§ **WORK REQUEST**
In the records below, find the line holding "(** X6. When" and the line holding "truthy (match c". Set down both, with every line between them, exactly.

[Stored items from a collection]
Lemma generate_text_run prompt model ws t mt w data :
  answers (trace w) (POST chat_url (chat_payload prompt model ws t mt)) data ->
  generate_text prompt model ws t mt w
  = (let k := fun d : json =>
       let content :=
         match dict_item "choices" d with
         | Some choices =>
             match list_item 0 choices with
             | Some choice =>
                 match dict_item "message" choice with
                 | Some (JObj kvs) =>
                     let c := match assoc "content" kvs with
                              | Some c => c
                              | None => JNull
                              end in
                     if truthy c then Some c
                     else
                       match assoc "parts" kvs with
                       | Some parts =>
                           match list_item 0 parts with
                           | Some (JObj p0) => assoc "text" p0
                           | _ => None
                           end
                       | None => Some JNull
                       end
                 | _ => None
                 end
             | None => None
             end
         | None => None
         end in
       match content with
       | Some (JStr s) =>
           if (s =? "")%string then raise (AIRequestError UnexpectedText)
           else ret (str_strip s)
       | _ => raise (AIRequestError UnexpectedText)
       end in
     k data
       (mkWorld (fs w)
          (clock w + Z.of_N (elapsed (http (trace w)
                                        (POST chat_url (chat_payload prompt model ws t mt)))))
          (trace w ++ [EHttp (POST chat_url (chat_payload prompt model ws t mt))]))).
Proof.
  intros [Hf Hb]. unfold generate_text. rewrite bind_run. unfold _post_json. rewrite bind_run.
  unfold request at 1, json_of_reply.
  change (OPENAI_BASE ++ "/chat/completions")%string with chat_url.
  fold (chat_payload prompt model ws t mt).
  rewrite Hf, Hb. reflexivity.
Qed.

(** X5. Whatever else the reply carries, when the message of its first
    choice holds a non-empty string content, generate_text returns that
    string stripped, after exactly one POST to /chat/completions with the
    payload built from its arguments. *)
Theorem generate_text_content prompt model ws t mt w data choices choice msg s :
  answers (trace w) (POST chat_url (chat_payload prompt model ws t mt)) data ->
  dict_item "choices" data = Some choices ->
  list_item 0 choices = Some choice ->
  dict_item "message" choice = Some (JObj msg) ->
  assoc "content" msg = Some (JStr s) ->
  s <> "" ->
  result (generate_text prompt model ws t mt) w = Ret (str_strip s)
  /\ appended (generate_text prompt model ws t mt) w
     = [EHttp (POST chat_url (chat_payload prompt model ws t mt))].
Proof.
  intros Ha Hch Hc0 Hm Hc Hs. destruct s as [|ch s']; [congruence|].
  pose proof (generate_text_run prompt model ws t mt w _ Ha) as E.
  cbv beta zeta in E. rewrite Hch, Hc0, Hm, Hc in E. cbn [truthy String.eqb negb] in E.
  unfold result. rewrite E. split; [reflexivity|].
  apply appended_spec. unfold exec. rewrite E. reflexivity.
Qed.

(** X6. When the message of the first choice has no content (absent, null
    or empty) but carries parts whose first element has a non-empty text,
    generate_text falls back to that text and returns it stripped. *)
Theorem generate_text_parts_fallback
        prompt model ws t mt w data choices choice msg c part more s :
  answers (trace w) (POST chat_url (chat_payload prompt model ws t mt)) data ->
  dict_item "choices" data = Some choices ->
  list_item 0 choices = Some choice ->
  dict_item "message" choice = Some (JObj msg) ->
  assoc "content" msg = c ->
  truthy (match c with Some v => v | None => JNull end) = false ->
  assoc "parts" msg = Some (JArr (JObj part :: more)) ->
  assoc "text" part = Some (JStr s) ->
  s <> "" ->
  result (generate_text prompt model ws t mt) w = Ret (str_strip s).
Proof.
  intros Ha Hch Hc0 Hm Hc Hfalse Hp Ht Hs. destruct s as [|ch s']; [congruence|].
  pose proof (generate_text_run prompt model ws t mt w _ Ha) as E.
  cbv beta zeta in E. rewrite Hch, Hc0, Hm, Hc in E.
  rewrite Hfalse, Hp in E. cbn [list_item nth_error] in E. rewrite Ht in E.
  unfold result. rewrite E. reflexivity.
Qed.

(** X7. generate_text raises only one of three things: the exception of the
    HTTP exchange itself, unchanged (the POST is neither retried nor wrapped),
    the JSON decoding error of a successful reply whose body is not JSON, or
    AIRequestError 'Unexpected text response' for a body of the wrong shape or
    with empty content. *)
Theorem generate_text_errors prompt model ws t mt w e :
  result (generate_text prompt model ws t mt) w = Exc e ->
  let rp := http (trace w) (POST chat_url (chat_payload prompt model ws t mt)) in
  e = AIRequestError UnexpectedText
  \/ failure rp = Some e
  \/ (failure rp = None /\ body_json rp = None /\ e = JSONDecodeError).
Proof.
  unfold result, generate_text. rewrite bind_run. unfold _post_json. rewrite bind_run.
  unfold request at 1, json_of_reply.
  change (OPENAI_BASE ++ "/chat/completions")%string with chat_url.
  fold (chat_payload prompt model ws t mt).
  cbv zeta.
  destruct (failure _) as [e0|].
  - cbn. intros E. injection E as <-. auto.
  - destruct (body_json _) as [data|].
    + cbn [or_raise ret].
      match goal with
      | |- fst (match ?c with _ => _ end _) = _ -> _ => destruct c as [[ | | | |s| | ]|]
      end; try (cbn; intros E; injection E as <-; auto).
      destruct (s =? "")%string; cbn; intros E; [injection E as <-; auto|discriminate].
    + cbn. intros E. injection E as <-. auto.
Qed.

End TextExtras.

(* ================================================================== *)
(** ** Speech and the video job *)

Section SpeechExtras.
Context {env : Env}.

(** X8. When the speech request fails (connection error or error status),
    tts_speech raises that exception after the single request and leaves the
    store untouched: no audio file is created or truncated. *)
Theorem tts_speech_refused ssml out_path w e :
  failure (http (trace w) (tts_request ssml)) = Some e ->
  result (tts_speech ssml out_path) w = Exc e
  /\ fs (exec (tts_speech ssml out_path) w) = fs w
  /\ appended (tts_speech ssml out_path) w = [EHttp (tts_request ssml)].
Proof.
  intros Hf.
  assert (E : tts_speech ssml out_path w
              = (Exc e, mkWorld (fs w)
                          (clock w + Z.of_N (elapsed (http (trace w) (tts_request ssml))))
                          (trace w ++ [EHttp (tts_request ssml)]))).
  { unfold tts_speech, stream_to_file. fold (tts_request ssml).
    rewrite bind_run. unfold request at 1. rewrite Hf. reflexivity. }
  unfold result, exec. rewrite E. cbn [fst snd fs]. repeat split.
  apply appended_spec. unfold exec. rewrite E. reflexivity.
Qed.

(** X9. When the speech request is accepted, tts_speech opens out_path for
    writing.  If the open fails (the directory is missing, say) it raises
    OSError after the request and leaves the store as it was.  Otherwise it
    writes the chunks received, concatenated in order, to out_path and
    returns out_path; if the stream breaks midway it raises, and the
    partial file stays at out_path. *)
Theorem tts_speech_streams ssml out_path w :
  failure (http (trace w) (tts_request ssml)) = None ->
  let rp := http (trace w) (tts_request ssml) in
  let audio := Text (String.concat "" (chunks rp)) in
  let m := tts_speech ssml out_path in
  appended m w = [EHttp (tts_request ssml); EWrite out_path audio]
  /\ if can_write (trace w ++ [EHttp (tts_request ssml)]) (fs w) out_path
     then result m w = (if complete rp then Ret out_path else Exc RequestException)
          /\ fs_lookup out_path (fs (exec m w)) = Some audio
     else result m w = Exc OSError /\ fs (exec m w) = fs w.
Proof.
  intros Hf rp audio m.
  assert (E : m w
              = if can_write (trace w ++ [EHttp (tts_request ssml)]) (fs w) out_path
                then (if complete rp then Ret out_path else Exc RequestException,
                      mkWorld (fs_write out_path audio (fs w))
                        (clock w + Z.of_N (elapsed rp))
                        (trace w ++ [EHttp (tts_request ssml); EWrite out_path audio]))
                else (Exc OSError,
                      mkWorld (fs w) (clock w + Z.of_N (elapsed rp))
                        (trace w ++ [EHttp (tts_request ssml); EWrite out_path audio]))).
  { unfold m, tts_speech, stream_to_file. fold (tts_request ssml).
    rewrite bind_run. unfold request at 1. rewrite Hf. fold rp.
    rewrite bind_run. unfold write_file at 1. cbn [fs clock trace]. fold audio.
    rewrite <- app_assoc.
    destruct (can_write _ _ _); [destruct (complete rp)|]; reflexivity. }
  split.
  - apply appended_spec. unfold exec. rewrite E. destruct (can_write _ _ _); reflexivity.
  - unfold result, exec. rewrite E. destruct (can_write _ _ _); cbn [fst snd fs].
    + split; [reflexivity|].
      unfold fs_lookup, fs_write. cbn [assoc]. rewrite String.eqb_refl. reflexivity.
    + split; reflexivity.
Qed.

End SpeechExtras.

Section JobExtras.
Context {lib : PyLib} {env : Env}.

(** X10. An image path that is empty or names no existing file is ignored
    silently: generate_video_with_image behaves exactly (same result, same
    requests, same store) as when called with no image. *)
Theorem missing_image_is_no_image prompt out_path p w :
  p = "" \/ fs_exists p (fs w) = false ->
  generate_video_with_image prompt out_path (Some p) w
  = generate_video_with_image prompt out_path None w.
Proof.
  intros H. unfold generate_video_with_image.
  destruct (str_strip prompt =? "")%string; [reflexivity|].
  rewrite !bind_run.
  destruct (p =? "")%string eqn:Ep; [reflexivity|].
  destruct H as [->|H]; [discriminate|].
  rewrite bind_exists, H. reflexivity.
Qed.

Lemma emits_start_job_all payload : emits everything any (_start_job payload).
Proof. apply emits_start_job; exact I. Qed.

Lemma emits_job_tail op out_path :
  emits everything any (video_uri <- _poll_until_done op ;; _download video_uri out_path).
Proof.
  apply emits_seq.
  - apply emits_poll_until_done; intros; exact I.
  - intros uri. apply emits_download; intros; exact I.
Qed.

(** X11. If the job submission POST fails, generate_video_with_image raises
    that very exception after the payload dump and the single POST: the
    submission is not retried, and no status query or download follows. *)
Theorem submission_not_retried prompt out_path w e :
  str_strip prompt <> "" ->
  failure (http (trace w ++ [EPrintPayload (build_payload prompt None)])
                (POST start_url (build_payload prompt None))) = Some e ->
  let m := generate_video_with_image prompt out_path None in
  result m w = Exc e
  /\ appended m w = [EPrintPayload (build_payload prompt None);
                     EHttp (POST start_url (build_payload prompt None))].
Proof.
  intros Hp Hf m.
  assert (E : exists w', m w = (Exc e, w')
              /\ trace w' = trace w ++ [EPrintPayload (build_payload prompt None);
                                         EHttp (POST start_url (build_payload prompt None))]).
  { subst m. unfold generate_video_with_image.
    rewrite (proj2 (String.eqb_neq _ _) Hp). rewrite bind_ret.
    rewrite bind_run. unfold _start_job. rewrite bind_emit.
    rewrite bind_run. unfold _post_json at 1. rewrite bind_run. unfold request at 1.
    cbn [fs clock trace]. unfold json_of_reply. rewrite Hf.
    eexists. split; [reflexivity|]. cbn [trace]. rewrite <- app_assoc. reflexivity. }
  destruct E as (w' & E & Ht). unfold result. rewrite E. split; [reflexivity|].
  apply appended_spec. unfold exec. rewrite E. exact Ht.
Qed.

§ **ANSWER TO THIS PROBLEM**
(** X6. When the message of the first choice has no content (absent, null
    or empty) but carries parts whose first element has a non-empty text,
    generate_text falls back to that text and returns it stripped. *)
Theorem generate_text_parts_fallback
        prompt model ws t mt w data choices choice msg c part more s :
  answers (trace w) (POST chat_url (chat_payload prompt model ws t mt)) data ->
  dict_item "choices" data = Some choices ->
  list_item 0 choices = Some choice ->
  dict_item "message" choice = Some (JObj msg) ->
  assoc "content" msg = c ->
  truthy (match c with Some v => v | None => JNull end) = false ->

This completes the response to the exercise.